WHAT YOU WILL DO → Output exactly the lines below, starting with the line that has "(** ** The coordinate mapper, as computed *)" and going on through the line that has "Lemma selectHandBody_nonzero s", both included, and no other lines.

DATA IN THIS EXERCISE →

(** C2. On a viewport of width W and height H and a frame of positive size,
    whatever the landmark (inside the unit square or not): as soon as the chosen
    landmark is present the callback receives a pair, no input is turned away,
    and every pair given to [onHandUpdate] lies in [0, W] x [0, H]. *)
Theorem mapped_position_within_viewport :
  forall (w : Window) (c : Canvas),
    0 <= innerWidth w -> 0 <= innerHeight w ->
    0 < width c -> 0 < height c ->
    (forall (index : nat) (landmarks : list Landmark.t) (p : Landmark.t),
        selectHandPoint w landmarks = Some p ->
        exists u,
          mapHand w c index landmarks = Some u
          /\ handIndex u = Z.of_nat index
          /\ targetX u = mappedX w c p /\ targetY u = mappedY w c p
          /\ withinViewport w u)
    /\ (forall multiHandLandmarks,
           Forall (withinViewport w) (handUpdates w c multiHandLandmarks)).
Proof.
  intros w c HW HH _ _. split.
  - intros index landmarks p Hsel.
    assert (E : mapHand w c index landmarks
                = Some {| handIndex := Z.of_nat index;
                          targetX := mappedX w c p;
                          targetY := mappedY w c p |}).
    { unfold mapHand. rewrite Hsel. reflexivity. }
    eexists. split; [exact E |]. cbn.
    repeat split; try reflexivity;
      first [apply Math_max_lower | apply Math_max_min_upper; assumption].
  - intros [hands |]; cbn; [apply forEachHand_within; assumption | constructor].
Qed.

(** A landmark far outside the unit square, on the desktop layout. *)
Lemma mapped_position_within_viewport_witness :
  let w0 := {| innerWidth := 1920; innerHeight := 1080 |} in
  let far := {| Landmark.x := 7; Landmark.y := -3 |} in
  exists u,
    mapHand w0 (CANVAS_DIMENSIONS w0) 1 (List.repeat far 21) = Some u
    /\ withinViewport w0 u.
Proof.
  cbv zeta.
  destruct (proj1 (mapped_position_within_viewport
                     {| innerWidth := 1920; innerHeight := 1080 |}
                     (CANVAS_DIMENSIONS {| innerWidth := 1920; innerHeight := 1080 |})
                     ltac:(discriminate) ltac:(discriminate)
                     ltac:(reflexivity) ltac:(reflexivity))
                  1%nat
                  (List.repeat {| Landmark.x := 7; Landmark.y := -3 |} 21)
                  {| Landmark.x := 7; Landmark.y := -3 |}
                  ltac:(reflexivity))
    as (u & Hu & _ & _ & _ & Hin).
  exists u. split; assumption.
Defined.

(** C3. At a fixed viewport and a fixed normalized y, the landmarks with x = 0
    and x = 1 are sent to the right and the left edge: the two outputs add up to
    W, as do the two positions before the clamp. *)
Theorem mirrored_outputs_sum_to_width :
  forall (w : Window) (c : Canvas) (ny : Q),
    0 <= innerWidth w -> 0 < width c ->
    let p0 := {| Landmark.x := 0; Landmark.y := ny |} in
    let p1 := {| Landmark.x := 1; Landmark.y := ny |} in
    mappedX w c p0 + mappedX w c p1 == innerWidth w
    /\ mappedX w c p0 == innerWidth w /\ mappedX w c p1 == 0
    /\ mirroredX w c p0 + mirroredX w c p1 == innerWidth w
    /\ mappedY w c p0 = mappedY w c p1.
Proof.
  intros w c ny HW Hc p0 p1.
  pose proof (positive_nonzero _ Hc) as Hc0.
  assert (H0 : mirroredX w c p0 == (3 # 2) * innerWidth w).
  { rewrite mirroredX_formula by assumption. subst p0. cbn. field. }
  assert (H1 : mirroredX w c p1 == - ((1 # 2) * innerWidth w)).
  { rewrite mirroredX_formula by assumption. subst p1. cbn. field. }
  assert (E0 : mappedX w c p0 == innerWidth w).
  { unfold mappedX. apply clamp_above; [exact HW |]. rewrite H0.
    rewrite <- (Qmult_1_l (innerWidth w)) at 1.
    apply Qmult_le_compat_r; [discriminate | exact HW]. }
  assert (E1 : mappedX w c p1 == 0).
  { unfold mappedX. apply clamp_below; [| exact HW]. rewrite H1.
    apply (Qopp_le_compat 0 ((1 # 2) * innerWidth w)).
    apply Qmult_le_0_compat; [discriminate | exact HW]. }
  repeat split.
  - rewrite E0, E1. apply Qplus_0_r.
  - exact E0.
  - exact E1.
  - rewrite H0, H1. field.
Qed.

Lemma mirrored_outputs_sum_to_width_witness :
  let w0 := {| innerWidth := 1920; innerHeight := 1080 |} in
  let c0 := {| width := 640; height := 480 |} in
  mappedX w0 c0 {| Landmark.x := 0; Landmark.y := 0.25 |}
  + mappedX w0 c0 {| Landmark.x := 1; Landmark.y := 0.25 |} == 1920.
Proof.
  cbv zeta.
  refine (proj1 (mirrored_outputs_sum_to_width
                   {| innerWidth := 1920; innerHeight := 1080 |}
                   {| width := 640; height := 480 |} 0.25 _ _));
    cbn; [discriminate | reflexivity].
Defined.

End MapperFacts.

(** ** The coordinate mapper, as computed *)
Module Mapper64Facts.
Import PrimFloat Mapper64.
Local Open Scope float_scope.
#[local] Set Warnings "-inexact-float".



End Mapper64Facts.

(** ** The simulation driver *)
Module SimFacts.
Import Sim.
Local Open Scope R_scope.

(** *** The store under [mutate] *)
Lemma mutate_lookup_same ref f s :
  bodies (mutate ref f s) !! ref = f <$> bodies s !! ref.
Proof. cbn. apply lookup_alter_eq. Qed.

Lemma mutate_lookup_other ref f s ref' :
  ref <> ref' -> bodies (mutate ref f s) !! ref' = bodies s !! ref'.
Proof. intros Hne. cbn. apply lookup_alter_ne. exact Hne. Qed.

Lemma selectHandBody_zero s : selectHandBody s 0 = leftHandBody s.
Proof. reflexivity. Qed.

Lemma selectHandBody_nonzero s handIndex :
  handIndex <> 0%Z -> selectHandBody s handIndex = rightHandBody s.
Proof.
  intros Hne. unfold selectHandBody.
  destruct (Z.eqb_spec handIndex 0) as [E | _]; [contradiction | reflexivity].
Qed.

(** The force of one update, from the two random draws. *)
Lemma random_force_range rnd :
  0 <= rnd < 1 -> -0.00005 <= (rnd - 0.5) * 0.0001 <= 0.00005.
Proof. intros [Hlo Hhi]. lra. Qed.

(** The map from the draw to the force component is affine, from [0, 1) onto
    [-0.00005, 0.00005): it carries the uniform draw to a uniform force. *)
Lemma random_force_onto f :
  -0.00005 <= f < 0.00005 ->
  exists rnd, 0 <= rnd < 1 /\ (rnd - 0.5) * 0.0001 = f.
Proof.
  intros [Hlo Hhi]. exists (f * 10000 + 0.5).
  split; [split |]; lra.
Qed.

(** C4. One call of [updateHandPosition(handIndex, x, y)] on the selected
    proxy: first a force whose components are the draws of [Math.random()]
    shifted and scaled into [-0.00005, 0.00005], then the velocity 1.2 times
    the displacement from the current position to the target, then the
    position, set to the target. *)
Theorem update_applies_force_velocity_position :
  forall (s : LiquidSimulation) (handIndex : Z) (x y rnd1 rnd2 : R) (body : Body),
    0 <= rnd1 < 1 -> 0 <= rnd2 < 1 ->
    bodies s !! selectHandBody s handIndex = Some body ->
    let push := {| Vector.x := (rnd1 - 0.5) * 0.0001;
                   Vector.y := (rnd2 - 0.5) * 0.0001 |} in
    let forced := Body_applyForce body (position body) push in
    let moving :=
      Body_setVelocity forced
        {| Vector.x := (x - Vector.x (position body)) * 1.2;
           Vector.y := (y - Vector.y (position body)) * 1.2 |} in
    let placed := Body_setPosition moving {| Vector.x := x; Vector.y := y |} in
    bodies (updateHandPosition handIndex x y rnd1 rnd2 s)
      !! selectHandBody s handIndex = Some placed
    /\ (-0.00005 <= Vector.x push <= 0.00005
        /\ -0.00005 <= Vector.y push <= 0.00005)
    /\ (Vector.x (force placed) = Vector.x (force body) + Vector.x push
        /\ Vector.y (force placed) = Vector.y (force body) + Vector.y push
        /\ torque placed = torque body)
    /\ velocity placed
       = {| Vector.x := (x - Vector.x (position body)) * 1.2;
            Vector.y := (y - Vector.y (position body)) * 1.2 |}
    /\ position placed = {| Vector.x := x; Vector.y := y |}.
Proof.
  intros s handIndex x y rnd1 rnd2 body H1 H2 Hbody push forced moving placed.
  split; [| split; [| split; [| split]]].
  - unfold updateHandPosition. rewrite mutate_lookup_same, Hbody. reflexivity.
  - split; apply random_force_range; assumption.
  - cbn. repeat split; try reflexivity. ring.
  - reflexivity.
  - reflexivity.
Qed.

(** On the object as the constructor leaves the two hands, moving the left
    one from the origin to (300, 200). *)
Lemma update_applies_force_velocity_position_witness :
  let w0 := {| innerWidth := 1920; innerHeight := 1080; devicePixelRatio := 1 |} in
  exists placed,
    bodies (updateHandPosition 0 300 200 0.25 0.75 (createHandBodies w0 0))
      !! 0%nat = Some placed
    /\ velocity placed = {| Vector.x := (300 - 0) * 1.2; Vector.y := (200 - 0) * 1.2 |}
    /\ position placed = {| Vector.x := 300; Vector.y := 200 |}.
Proof.
  cbv zeta.
  pose proof (update_applies_force_velocity_position
                (createHandBodies {| innerWidth := 1920; innerHeight := 1080; devicePixelRatio := 1 |} 0)
                0 300 200 0.25 0.75 leftHand
                ltac:(lra) ltac:(lra) ltac:(reflexivity))
    as (Hlook & _ & _ & Hv & Hp).
  eexists. split; [exact Hlook | split; [exact Hv | exact Hp]].
Defined.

COMPLETED EXERCISE →
(** ** The coordinate mapper, as computed *)
Module Mapper64Facts.
Import PrimFloat Mapper64.
Local Open Scope float_scope.
#[local] Set Warnings "-inexact-float".



End Mapper64Facts.

(** ** The simulation driver *)
Module SimFacts.
Import Sim.
Local Open Scope R_scope.

(** *** The store under [mutate] *)
Lemma mutate_lookup_same ref f s :
  bodies (mutate ref f s) !! ref = f <$> bodies s !! ref.
Proof. cbn. apply lookup_alter_eq. Qed.

Lemma mutate_lookup_other ref f s ref' :
  ref <> ref' -> bodies (mutate ref f s) !! ref' = bodies s !! ref'.
Proof. intros Hne. cbn. apply lookup_alter_ne. exact Hne. Qed.

Lemma selectHandBody_zero s : selectHandBody s 0 = leftHandBody s.
Proof. reflexivity. Qed.

Lemma selectHandBody_nonzero s handIndex :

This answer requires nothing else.